*** Exercise inputs

(** * Metadata probing and scan reconciliation of audiobookshelf

    A shallow embedding of the scan reconciler
    ([server/scanner/LibraryItemScanData.js]) in its two definitions, of the
    [scanConfig] modules, of the probe cache ([ProbeCache]), of the two
    [Prober] classes of [server/utils/prober.js] and of the [node-ffprobe]
    wrapper [doProbe], with the properties that the specification states
    about them and further properties of the code.

    Conventions.
    - JavaScript numbers that hold integers (sizes, millisecond time stamps,
      counters, bit rates) are [Z] or [N]; [NaN] is a separate constructor
      where the code can produce it.
    - An inode ([ino]) is a scalar ([jsprim]): the code compares inodes with
      [===] and [!==] and tests them with [&&], which tell [null],
      [undefined], [0], the other numbers and strings apart.
    - In the other optional fields [null] and [undefined] are both [None];
      [Thrown] tells them apart.
    - Logging ([Logger], [libraryScan.addLog]) is left out; an argument of a
      log call is kept when evaluating it can throw. *)

From Stdlib Require Import ZArith NArith List String Ascii Bool Lia.
From Stdlib Require Import Floats DecimalString.
Import ListNotations.

Local Open Scope string_scope.
Local Open Scope list_scope.
Local Open Scope Z_scope.

(* ================================================================= *)
(** ** Small JavaScript helpers *)

(** A scalar: a value of a property that is compared or tested but never
    taken apart, such as an inode or a field of the JSON output of ffprobe
    (which prints bit rates, sizes and durations as strings).  Numbers are
    the integers. *)
Inductive jsprim :=
| JUndefined
| JNull
| JBool (b : bool)
| JNum (n : Z)
| JStr (s : string).

Definition truthy (v : jsprim) : bool :=
  match v with
  | JUndefined | JNull => false
  | JBool b => b
  | JNum n => negb (Z.eqb n 0)
  | JStr s => negb (String.eqb s "")
  end.

(** [a || b] *)
Definition js_or (a b : jsprim) : jsprim := if truthy a then a else b.

(** [a === b]: no conversion, so [null], [undefined], a number and the
    string of its digits are four different values. *)
Definition strict_eq (a b : jsprim) : bool :=
  match a, b with
  | JUndefined, JUndefined => true
  | JNull, JNull => true
  | JBool x, JBool y => Bool.eqb x y
  | JNum x, JNum y => Z.eqb x y
  | JStr x, JStr y => String.eqb x y
  | _, _ => false
  end.

Definition option_eqb {A : Type} (eqb : A -> A -> bool) (x y : option A) : bool :=
  match x, y with
  | Some a, Some b => eqb a b
  | None, None => true
  | _, _ => false
  end.

(** [arr.find(p)], returning the element together with its position, which
    stands for the identity of the object found. *)
Fixpoint find_from {A : Type} (p : A -> bool) (i : nat) (l : list A) : option (nat * A) :=
  match l with
  | [] => None
  | x :: l' => if p x then Some (i, x) else find_from p (S i) l'
  end.

Definition js_find {A : Type} (p : A -> bool) (l : list A) : option (nat * A) :=
  find_from p 0 l.

(** The elements of an array paired with their positions. *)
Fixpoint indexed_from {A : Type} (i : nat) (l : list A) : list (nat * A) :=
  match l with
  | [] => []
  | x :: l' => (i, x) :: indexed_from (S i) l'
  end.

(* ================================================================= *)
(** ** The scan reconciler: [LibraryItemScanData.checkLibraryItemData] *)

(** Modelled from the spec: the declarations of [LibraryFile] and of its
    [metadata] object are not part of the sources; section 3 of the
    specification gives [{inode, metadata: {path, relPath, size, mtimeMs,
    ctimeMs}, isSupplementary, isEBookFile}]. *)
Module Metadata.
Record t := mk {
  path : string;
  relPath : string;
  size : Z;
  mtimeMs : Z;
  ctimeMs : Z
}.

(** The own enumerable keys that [for (const key in metadata)] visits. *)
Inductive key := Kpath | KrelPath | Ksize | KmtimeMs | KctimeMs.

Definition keys : list key := [Kpath; KrelPath; Ksize; KmtimeMs; KctimeMs].

(** [a[key] !== b[key]] *)
Definition differs (k : key) (a b : t) : bool :=
  match k with
  | Kpath => negb (String.eqb (path a) (path b))
  | KrelPath => negb (String.eqb (relPath a) (relPath b))
  | Ksize => negb (Z.eqb (size a) (size b))
  | KmtimeMs => negb (Z.eqb (mtimeMs a) (mtimeMs b))
  | KctimeMs => negb (Z.eqb (ctimeMs a) (ctimeMs b))
  end.

(** [dst[key] = src[key]] *)
Definition copy (k : key) (src dst : t) : t :=
  match k with
  | Kpath => mk (path src) (relPath dst) (size dst) (mtimeMs dst) (ctimeMs dst)
  | KrelPath => mk (path dst) (relPath src) (size dst) (mtimeMs dst) (ctimeMs dst)
  | Ksize => mk (path dst) (relPath dst) (size src) (mtimeMs dst) (ctimeMs dst)
  | KmtimeMs => mk (path dst) (relPath dst) (size dst) (mtimeMs src) (ctimeMs dst)
  | KctimeMs => mk (path dst) (relPath dst) (size dst) (mtimeMs dst) (ctimeMs src)
  end.
End Metadata.

Module LibraryFile.
Record t := mk {
  ino : jsprim;
  metadata : Metadata.t;
  isSupplementary : bool;
  isEBookFile : bool;
  updatedAt : option Z
}.

Definition set_ino (v : jsprim) (f : t) : t :=
  mk v (metadata f) (isSupplementary f) (isEBookFile f) (updatedAt f).
Definition set_metadata (m : Metadata.t) (f : t) : t :=
  mk (ino f) m (isSupplementary f) (isEBookFile f) (updatedAt f).
Definition set_isSupplementary (b : bool) (f : t) : t :=
  mk (ino f) (metadata f) b (isEBookFile f) (updatedAt f).
Definition set_updatedAt (v : option Z) (f : t) : t :=
  mk (ino f) (metadata f) (isSupplementary f) (isEBookFile f) v.

Definition path (f : t) : string := Metadata.path (metadata f).
End LibraryFile.

(** The persisted record ([existingLibraryItem]).  [mtime], [ctime] and
    [birthtime] hold the value of [date?.valueOf()]: [None] for a missing
    date. *)
Module LibraryItem.
Record t := mk {
  ino : jsprim;
  libraryFolderId : string;
  path : string;
  relPath : string;
  isFile : bool;
  mtime : option Z;
  ctime : option Z;
  birthtime : option Z;
  isMissing : bool;
  libraryFiles : list LibraryFile.t;
  size : Z;
  lastScan : option Z;
  lastScanVersion : option string
}.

******

▶ [Exercise aim]: Write out the data above once more, exactly as it stands.

▶ [Task result]:
(** * Metadata probing and scan reconciliation of audiobookshelf

    A shallow embedding of the scan reconciler
    ([server/scanner/LibraryItemScanData.js]) in its two definitions, of the
    [scanConfig] modules, of the probe cache ([ProbeCache]), of the two
    [Prober] classes of [server/utils/prober.js] and of the [node-ffprobe]
    wrapper [doProbe], with the properties that the specification states
    about them and further properties of the code.

    Conventions.
    - JavaScript numbers that hold integers (sizes, millisecond time stamps,
      counters, bit rates) are [Z] or [N]; [NaN] is a separate constructor
      where the code can produce it.
    - An inode ([ino]) is a scalar ([jsprim]): the code compares inodes with
      [===] and [!==] and tests them with [&&], which tell [null],
      [undefined], [0], the other numbers and strings apart.
    - In the other optional fields [null] and [undefined] are both [None];
      [Thrown] tells them apart.
    - Logging ([Logger], [libraryScan.addLog]) is left out; an argument of a
      log call is kept when evaluating it can throw. *)

From Stdlib Require Import ZArith NArith List String Ascii Bool Lia.
From Stdlib Require Import Floats DecimalString.
Import ListNotations.

Local Open Scope string_scope.
Local Open Scope list_scope.
Local Open Scope Z_scope.

(* ================================================================= *)
(** ** Small JavaScript helpers *)

(** A scalar: a value of a property that is compared or tested but never
    taken apart, such as an inode or a field of the JSON output of ffprobe
    (which prints bit rates, sizes and durations as strings).  Numbers are
    the integers. *)
Inductive jsprim :=
| JUndefined
| JNull
| JBool (b : bool)
| JNum (n : Z)
| JStr (s : string).

Definition truthy (v : jsprim) : bool :=
  match v with
  | JUndefined | JNull => false
  | JBool b => b
  | JNum n => negb (Z.eqb n 0)
  | JStr s => negb (String.eqb s "")
  end.

(** [a || b] *)
Definition js_or (a b : jsprim) : jsprim := if truthy a then a else b.

(** [a === b]: no conversion, so [null], [undefined], a number and the
    string of its digits are four different values. *)
Definition strict_eq (a b : jsprim) : bool :=
  match a, b with
  | JUndefined, JUndefined => true
  | JNull, JNull => true
  | JBool x, JBool y => Bool.eqb x y
  | JNum x, JNum y => Z.eqb x y
  | JStr x, JStr y => String.eqb x y
  | _, _ => false
  end.

Definition option_eqb {A : Type} (eqb : A -> A -> bool) (x y : option A) : bool :=
  match x, y with
  | Some a, Some b => eqb a b
  | None, None => true
  | _, _ => false
  end.

(** [arr.find(p)], returning the element together with its position, which
    stands for the identity of the object found. *)
Fixpoint find_from {A : Type} (p : A -> bool) (i : nat) (l : list A) : option (nat * A) :=
  match l with
  | [] => None
  | x :: l' => if p x then Some (i, x) else find_from p (S i) l'
  end.

Definition js_find {A : Type} (p : A -> bool) (l : list A) : option (nat * A) :=
  find_from p 0 l.

(** The elements of an array paired with their positions. *)
Fixpoint indexed_from {A : Type} (i : nat) (l : list A) : list (nat * A) :=
  match l with
  | [] => []
  | x :: l' => (i, x) :: indexed_from (S i) l'
  end.

(* ================================================================= *)
(** ** The scan reconciler: [LibraryItemScanData.checkLibraryItemData] *)

(** Modelled from the spec: the declarations of [LibraryFile] and of its
    [metadata] object are not part of the sources; section 3 of the
    specification gives [{inode, metadata: {path, relPath, size, mtimeMs,
    ctimeMs}, isSupplementary, isEBookFile}]. *)
Module Metadata.
Record t := mk {
  path : string;
  relPath : string;
  size : Z;
  mtimeMs : Z;
  ctimeMs : Z
}.

(** The own enumerable keys that [for (const key in metadata)] visits. *)
Inductive key := Kpath | KrelPath | Ksize | KmtimeMs | KctimeMs.

Definition keys : list key := [Kpath; KrelPath; Ksize; KmtimeMs; KctimeMs].

(** [a[key] !== b[key]] *)
Definition differs (k : key) (a b : t) : bool :=
  match k with
  | Kpath => negb (String.eqb (path a) (path b))
  | KrelPath => negb (String.eqb (relPath a) (relPath b))
  | Ksize => negb (Z.eqb (size a) (size b))
  | KmtimeMs => negb (Z.eqb (mtimeMs a) (mtimeMs b))
  | KctimeMs => negb (Z.eqb (ctimeMs a) (ctimeMs b))
  end.

(** [dst[key] = src[key]] *)
Definition copy (k : key) (src dst : t) : t :=
  match k with
  | Kpath => mk (path src) (relPath dst) (size dst) (mtimeMs dst) (ctimeMs dst)
  | KrelPath => mk (path dst) (relPath src) (size dst) (mtimeMs dst) (ctimeMs dst)
  | Ksize => mk (path dst) (relPath dst) (size src) (mtimeMs dst) (ctimeMs dst)
  | KmtimeMs => mk (path dst) (relPath dst) (size dst) (mtimeMs src) (ctimeMs dst)
  | KctimeMs => mk (path dst) (relPath dst) (size dst) (mtimeMs dst) (ctimeMs src)
  end.
End Metadata.

Module LibraryFile.
Record t := mk {
  ino : jsprim;
  metadata : Metadata.t;
  isSupplementary : bool;
  isEBookFile : bool;
  updatedAt : option Z
}.

Definition set_ino (v : jsprim) (f : t) : t :=
  mk v (metadata f) (isSupplementary f) (isEBookFile f) (updatedAt f).
Definition set_metadata (m : Metadata.t) (f : t) : t :=
  mk (ino f) m (isSupplementary f) (isEBookFile f) (updatedAt f).
Definition set_isSupplementary (b : bool) (f : t) : t :=
  mk (ino f) (metadata f) b (isEBookFile f) (updatedAt f).
Definition set_updatedAt (v : option Z) (f : t) : t :=
  mk (ino f) (metadata f) (isSupplementary f) (isEBookFile f) v.

Definition path (f : t) : string := Metadata.path (metadata f).
End LibraryFile.

(** The persisted record ([existingLibraryItem]).  [mtime], [ctime] and
    [birthtime] hold the value of [date?.valueOf()]: [None] for a missing
    date. *)
Module LibraryItem.
Record t := mk {
  ino : jsprim;
  libraryFolderId : string;
  path : string;
  relPath : string;
  isFile : bool;
  mtime : option Z;
  ctime : option Z;
  birthtime : option Z;
  isMissing : bool;
  libraryFiles : list LibraryFile.t;
  size : Z;
  lastScan : option Z;
  lastScanVersion : option string
}.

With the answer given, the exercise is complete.